What to produce: Everything in the listing beneath must be transcribed exactly.

*** Opening Records to process ***

(** * Gradient problems and their evaluator adapter

    A shallow embedding of

    - [ceres/first_order_function.h]  (class [FirstOrderFunction] and the two
      context structs),
    - [ceres/gradient_problem.h]      (class [GradientProblem], declarations),
    - [internal/ceres/gradient_problem_evaluator.h]
                                      (class [GradientProblemEvaluator]).

    Conventions.

    - A [double] is an exact rational ([Qc]): rounding, infinities and NaN
      are idealised away.
    - A pointer is an address ([N]); [NULL] is address 0.  Memory is a finite
      map from addresses to doubles; an array of [n] doubles at [p] occupies
      the cells [p], [p+1], ..., [p+n-1].
    - An [int] is a [Z].
    - A member function with out-parameters is a function from the memory
      before the call to its return value and the memory after it. *)

From Stdlib Require Import QArith Qcanon Qcabs.
From stdpp Require Import base numbers strings gmap list.

Local Open Scope Qc_scope.

(** ** Memory *)

Definition NULL : N := 0%N.

Definition load (h : gmap N Qc) (p : N) : Qc := default 0 (h !! p).

Definition store (h : gmap N Qc) (p : N) (v : Qc) : gmap N Qc := <[p := v]> h.

Fixpoint load_vec (h : gmap N Qc) (p : N) (n : nat) : list Qc :=
  match n with
  | O => []
  | S k => load h p :: load_vec h (N.succ p) k
  end.

Fixpoint store_vec (h : gmap N Qc) (p : N) (v : list Qc) : gmap N Qc :=
  match v with
  | [] => h
  | x :: v' => store_vec (store h p x) (N.succ p) v'
  end.

(** The cell [a] lies in the array of [n] doubles at [p], a null [p] having
    no cells. *)
Definition in_block (p : N) (n : nat) (a : N) : Prop :=
  p ≠ NULL ∧ (p ≤ a < p + N.of_nat n)%N.

(** ** first_order_function.h *)

Module NextDirectionUpdateContext.
Record t := {
  valid : bool;
  delta_x_history_col_next : N;
  delta_gradient_history_col_next : N;
  delta_x_dot_delta_gradient_next : N;
  approximate_eigenvalue_scale_ : N
}.
(** The default member initialisers of the struct. *)
Definition init : t :=
  {| valid := false;
     delta_x_history_col_next := NULL;
     delta_gradient_history_col_next := NULL;
     delta_x_dot_delta_gradient_next := NULL;
     approximate_eigenvalue_scale_ := NULL |}.
End NextDirectionUpdateContext.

*** Closing Records to process ***

Answer to this task:
(** * Gradient problems and their evaluator adapter

    A shallow embedding of

    - [ceres/first_order_function.h]  (class [FirstOrderFunction] and the two
      context structs),
    - [ceres/gradient_problem.h]      (class [GradientProblem], declarations),
    - [internal/ceres/gradient_problem_evaluator.h]
                                      (class [GradientProblemEvaluator]).

    Conventions.

    - A [double] is an exact rational ([Qc]): rounding, infinities and NaN
      are idealised away.
    - A pointer is an address ([N]); [NULL] is address 0.  Memory is a finite
      map from addresses to doubles; an array of [n] doubles at [p] occupies
      the cells [p], [p+1], ..., [p+n-1].
    - An [int] is a [Z].
    - A member function with out-parameters is a function from the memory
      before the call to its return value and the memory after it. *)

From Stdlib Require Import QArith Qcanon Qcabs.
From stdpp Require Import base numbers strings gmap list.

Local Open Scope Qc_scope.

(** ** Memory *)

Definition NULL : N := 0%N.

Definition load (h : gmap N Qc) (p : N) : Qc := default 0 (h !! p).

Definition store (h : gmap N Qc) (p : N) (v : Qc) : gmap N Qc := <[p := v]> h.

Fixpoint load_vec (h : gmap N Qc) (p : N) (n : nat) : list Qc :=
  match n with
  | O => []
  | S k => load h p :: load_vec h (N.succ p) k
  end.

Fixpoint store_vec (h : gmap N Qc) (p : N) (v : list Qc) : gmap N Qc :=
  match v with
  | [] => h
  | x :: v' => store_vec (store h p x) (N.succ p) v'
  end.

(** The cell [a] lies in the array of [n] doubles at [p], a null [p] having
    no cells. *)
Definition in_block (p : N) (n : nat) (a : N) : Prop :=
  p ≠ NULL ∧ (p ≤ a < p + N.of_nat n)%N.

(** ** first_order_function.h *)

Module NextDirectionUpdateContext.
Record t := {
  valid : bool;
  delta_x_history_col_next : N;
  delta_gradient_history_col_next : N;
  delta_x_dot_delta_gradient_next : N;
  approximate_eigenvalue_scale_ : N
}.
(** The default member initialisers of the struct. *)
Definition init : t :=
  {| valid := false;
     delta_x_history_col_next := NULL;
     delta_gradient_history_col_next := NULL;
     delta_x_dot_delta_gradient_next := NULL;
     approximate_eigenvalue_scale_ := NULL |}.
End NextDirectionUpdateContext.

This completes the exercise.